Your newspaper runs one of the longest stories to ever appear in the sports section, beginning on the front page of sports re: Game 2 promoting the guy who runs the nightclub in the basement of the Miami arena. Complete with pictures you paid for.
Miami. The nightclub is in Miami. What a stunner they have a Forum Club inside their basketball arena. Wow.
By now you have probably guessed, Patrick, or have already seen his expense account and know this is the handiwork of Times’ Culture Critic, Tyler R. Tynes.
So far your Culture Critics has been clueless when it comes to culture in the Los Angeles area. He wrote about Philadelphia fans, a losing fighter from Victorville and almost no one cares about boxing anymore, and Brittney Griner without getting an interview with her.
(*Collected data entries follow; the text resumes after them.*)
Lemma sweep_ok dir sync_path (p : string → bool) s :
  clean dir → tidy (files s) → only_files (files s) dir p →
  ∃ dl s', sweep dir sync_path p s = (Ok dl, s') ∧ removed s dl s'
    ∧ dl = filter (λ e, p e = true) (list_children (files s) (dir +:+ "/")).
Proof.
  intros Hd Ht Ho. unfold sweep. rewrite (m_bind_ok _ _ _ _ _ (list_or_empty_ok dir s Hd)).
  destruct (delete_matching_ok p (list_children (files s) (dir +:+ "/")) s) as (s1&E1&Hr1).
  { apply list_children_NoDup. }
  { intros e He Hp. split; [by eapply child_clean|by apply Ho]. }
  rewrite (m_bind_ok _ _ _ _ _ E1). set (dl := filter _ _) in *. exists dl.
  destruct (is_empty dl); [by exists s1|].
  destruct (st_sync_spec sync_path s1) as (s2&E2&Hf2). exists s2.
  rewrite (m_bind_ok _ _ _ _ _ E2). split; [done|]. split; [by eapply removed_same|done].
Qed.
End sweep.

Section collect.
Context `{!Sha256, !SerdeJson, !SerdeJsonLaws, !HashOrder, !Hex}
  {St : Type} `{!Storage St, !StorageLaws St}.
Implicit Types s : St.

Lemma generations_ok (p : string → bool) entries s :
  tidy (files s) → Forall clean entries → Forall (λ e, only_files (files s) e p) entries →
  ∃ dl s', m_fold (λ deleted entry, let! d := sweep entry entry p in m_ret (deleted ++ d))
             [] entries s = (Ok dl, s')
    ∧ removed s dl s' ∧ ∀ q, q ∈ dl → p q = true.
Proof.
  intros Ht Hc Ho.
  enough (∀ acc, ∃ dl s', m_fold (λ deleted entry, let! d := sweep entry entry p in
      m_ret (deleted ++ d)) acc entries s = (Ok (acc ++ dl), s')
    ∧ removed s dl s' ∧ ∀ q, q ∈ dl → p q = true) as Hgen by apply (Hgen []).
  revert s Ht Ho. induction Hc as [|e entries He Hc IH]; intros s Ht Ho acc; cbn [m_fold].
  { exists [], s. rewrite app_nil_r. split; [done|]. split; [by apply removed_nil|].
    by intros q ?%elem_of_nil. }
  inversion Ho as [|?? Hoe Ho']; subst.
  destruct (sweep_ok e e p s He Ht Hoe) as (d1&s1&E1&Hr1&Hd1).
  assert (files s1 ⊆ files s) as Hsub by (by eapply removed_sub).
  destruct (IH s1) with (acc := acc ++ d1) as (d2&s2&E2&Hr2&Hp2).
  { by eapply tidy_sub. }
  { eapply Forall_impl; [exact Ho'|]. intros e' He'. eapply only_files_sub; eauto. }
  exists (d1 ++ d2), s2. rewrite (m_bind_ok _ _ s (acc ++ d1) s1)
    by (by rewrite (m_bind_ok _ _ _ _ _ E1)).
  rewrite E2, app_assoc. split; [done|]. split; [by eapply removed_app|].
  intros q [Hq|Hq]%elem_of_app; [|by apply Hp2]. rewrite Hd1 in Hq.
  by apply list_elem_of_filter in Hq as [? _].
Qed.

(** The entries of [_manifests/] a cutoff condemns. *)
Definition old_manifest (cutoff_seq : u64) (e : string) : Prop :=
  ends_with ".json.tmp" (filename_of e) = true
  ∨ ∃ seq, strip_suffix ".json" (filename_of e) ≫= parse_u64 = Some seq ∧ seq < cutoff_seq.

Lemma manifest_garbage_ok cutoff_seq e s :
  clean e →
  (ends_with ".json.tmp" (filename_of e) = true → is_Some (files s !! e)) →
  ∃ g : bool, manifest_garbage cutoff_seq e s = (Ok g, s)
    ∧ (g = true → is_Some (files s !! e) ∧ old_manifest cutoff_seq e).
Proof.
  intros Hc Htmp. unfold manifest_garbage, old_manifest.
  destruct (ends_with ".json.tmp" (filename_of e)) eqn:E1; [exists true; by auto|].
  destruct (negb (ends_with ".json" (filename_of e))); [by exists false|].
  destruct (strip_suffix ".json" (filename_of e) ≫= parse_u64) as [seq|]; [|by exists false].
  destruct (Z.ltb_spec seq cutoff_seq); [|by exists false].
  rewrite (st_exists_spec e e s (clean_validate _ Hc)). eexists. split; [done|].
  intros Hb%bool_decide_eq_true. eauto.
Qed.

Lemma delete_old_manifests_ok table cutoff_seq s :
  clean table → tidy (files s) →
  only_files (files s) (table +:+ "/_manifests")
    (λ e, ends_with ".json.tmp" (filename_of e)) →
  ∃ dl s', delete_old_manifests table cutoff_seq s = (Ok dl, s') ∧ removed s dl s'
    ∧ ∀ q, q ∈ dl → old_manifest cutoff_seq q
                    ∧ q ∈ list_children (files s) (table +:+ "/_manifests" +:+ "/").
Proof.
  intros Ht Htidy Ho. set (dir := table +:+ "/_manifests").
  assert (clean dir) as Hd by (by apply manifests_dir_clean).
  assert (table +:+ "/_manifests" +:+ "/" = dir +:+ "/") as -> by apply string_app_assoc.
  assert (∀ entries acc s1, NoDup entries → files s1 ⊆ files s →
    (∀ e, e ∈ entries → e ∈ list_children (files s) (dir +:+ "/")) →
    (∀ e, e ∈ entries → files s1 !! e = files s !! e) →
    ∃ dl s', m_fold (λ deleted entry,
      let! g := manifest_garbage cutoff_seq entry in
      if g then let! _ := st_delete entry in m_ret (deleted ++ [entry]) else m_ret deleted)
      acc entries s1 = (Ok (acc ++ dl), s') ∧ removed s1 dl s'
      ∧ ∀ q, q ∈ dl → old_manifest cutoff_seq q
                      ∧ q ∈ list_children (files s) (dir +:+ "/")) as Hfold.
  { induction entries as [|e entries IH]; intros acc s1 Hn Hsub Hl Hsame; cbn [m_fold].
    { exists [], s1. rewrite app_nil_r. split; [done|]. split; [by apply removed_nil|].
      by intros q ?%elem_of_nil. }
    apply NoDup_cons in Hn as [Hne Hn].
    assert (clean e) as Hc by (eapply child_clean; [exact Htidy|]; apply Hl; set_solver).
    destruct (manifest_garbage_ok cutoff_seq e s1 Hc) as (g&Eg&Hg).
    { intros Htmp. rewrite Hsame by set_solver. apply Ho; [apply Hl; set_solver|done]. }
    rewrite (m_bind_ok _ _ s1 (if g then acc ++ [e] else acc)
      (if g then (st_delete e s1).2 else s1)).
    2: { rewrite (m_bind_ok _ _ _ _ _ Eg). destruct g; [|done]. destruct (Hg eq_refl) as [Hf _].
         destruct (delete_entry s1 e Hc Hf) as (s2&E2&_). by rewrite (m_bind_ok _ _ _ _ _ E2), E2. }
    destruct g.
    - destruct (Hg eq_refl) as [Hf Hold].
      destruct (delete_entry s1 e Hc Hf) as (s2&E2&Hr2). rewrite E2. cbn [snd].
      destruct (IH (acc ++ [e]) s2) as (dl&s3&E3&Hr3&Hp3); [done| | | |].
      + etrans; [by eapply removed_sub|done].
      + intros e' ?. apply Hl. set_solver.
      + intros e' He'. rewrite Hr2. rewrite decide_False by set_solver. apply Hsame. set_solver.
      + exists (e :: dl), s3. rewrite E3, <-app_assoc. split; [done|].
        split; [by apply (removed_app s1 [e] s2)|].
        intros q [->|Hq]%elem_of_cons; [|by apply Hp3]. split; [done|]. apply Hl. set_solver.
    - destruct (IH acc s1) as (dl&s3&E3&Hr3&Hp3); [done|done| | |].
      + intros e' ?. apply Hl. set_solver.
      + intros e' ?. apply Hsame. set_solver.
      + eauto. }
  unfold delete_old_manifests. fold dir. rewrite (m_bind_ok _ _ _ _ _ (list_or_empty_ok dir s Hd)).
  destruct (Hfold (list_children (files s) (dir +:+ "/")) [] s) as (dl&s1&E1&Hr1&Hp1);
    [apply list_children_NoDup|done|done|done|].
  rewrite (m_bind_ok _ _ _ _ _ E1). exists dl. cbn [app]. destruct (is_empty dl); [by exists s1|].
  destruct (st_sync_spec dir s1) as (s2&E2&Hf2). exists s2.
  rewrite (m_bind_ok _ _ _ _ _ E2). split; [done|]. split; [by eapply removed_same|done].
Qed.
End collect.

(** ** Safety of a run *)

(** Why a file may go. *)
Inductive dead (table : string) (referenced : gset string) (cutoff_seq : u64) : string → Prop :=
  | dead_root c :
      contains_char "/" c = false → root_garbage referenced (table +:+ "/" +:+ c) = true →
      dead table referenced cutoff_seq (table +:+ "/" +:+ c)
  | dead_generated d c :
      d ∈ ["_deletions"; "_rowindex"; "_checkpoints"; "_indexes"] →
      table +:+ "/" +:+ d +:+ "/" +:+ c ∉ referenced →
      dead table referenced cutoff_seq (table +:+ "/" +:+ d +:+ "/" +:+ c)
  | dead_staging c : dead table referenced cutoff_seq (table +:+ "/_staging/" +:+ c)
  | dead_manifest c :
      old_manifest cutoff_seq (table +:+ "/_manifests/" +:+ c) →
      dead table referenced cutoff_seq (table +:+ "/_manifests/" +:+ c).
Now add everything you might want to know about a guy who works in a Miami nightclub. Consider it breaking news.
You know who I am talking about, the guy Editor Kevin Merida recommended and sports editor Iliana Limon Romero hired to keep Merida happy. The guy who has written four bloated stories to date, one so long they couldn’t even get it into the newspaper.
They never allow for comments below any of Tyler R. Tynes’ stories like they do columnists Bill Plaschke and Dylan Hernandez. I wonder why?
There’s a picture on the front sports page of the guy who runs the nightclub, and on the two pages of more writing about the club—yes two pages and God knows how many killed trees—-there’s a picture of bar patrons and female bartenders missing part of their uniforms. The cutline reads: “Courtside Club bustles with activity beginning hours before Miami Heat games and continuing hours after.”
This revelation that Miami has a Forum Club must have really excited Lakers’ fans, although I might have a suggested using the space to write about a week spent with Austin Reaves and his growing acclaim.
There’s another picture of young lovelies, all of them with arms raised above their heads to celebrate their good fortune of being featured in the LA Times. You paid for that picture, Patrick.
The Times sports editor had already declared no interest in the basketball game between Denver and Miami, but this solved a problem.
Our Culture Critic had been working on this story since being hired last October and that’s a lot of time to spend in a bar without getting much in return.
He hasn’t written much so this would show he can write, well, wax poetic about nothing we care about.
What good fortune Miami made it to the Finals, or it might have been a really rough start for Tyler R. Tynes and Merida and Romero.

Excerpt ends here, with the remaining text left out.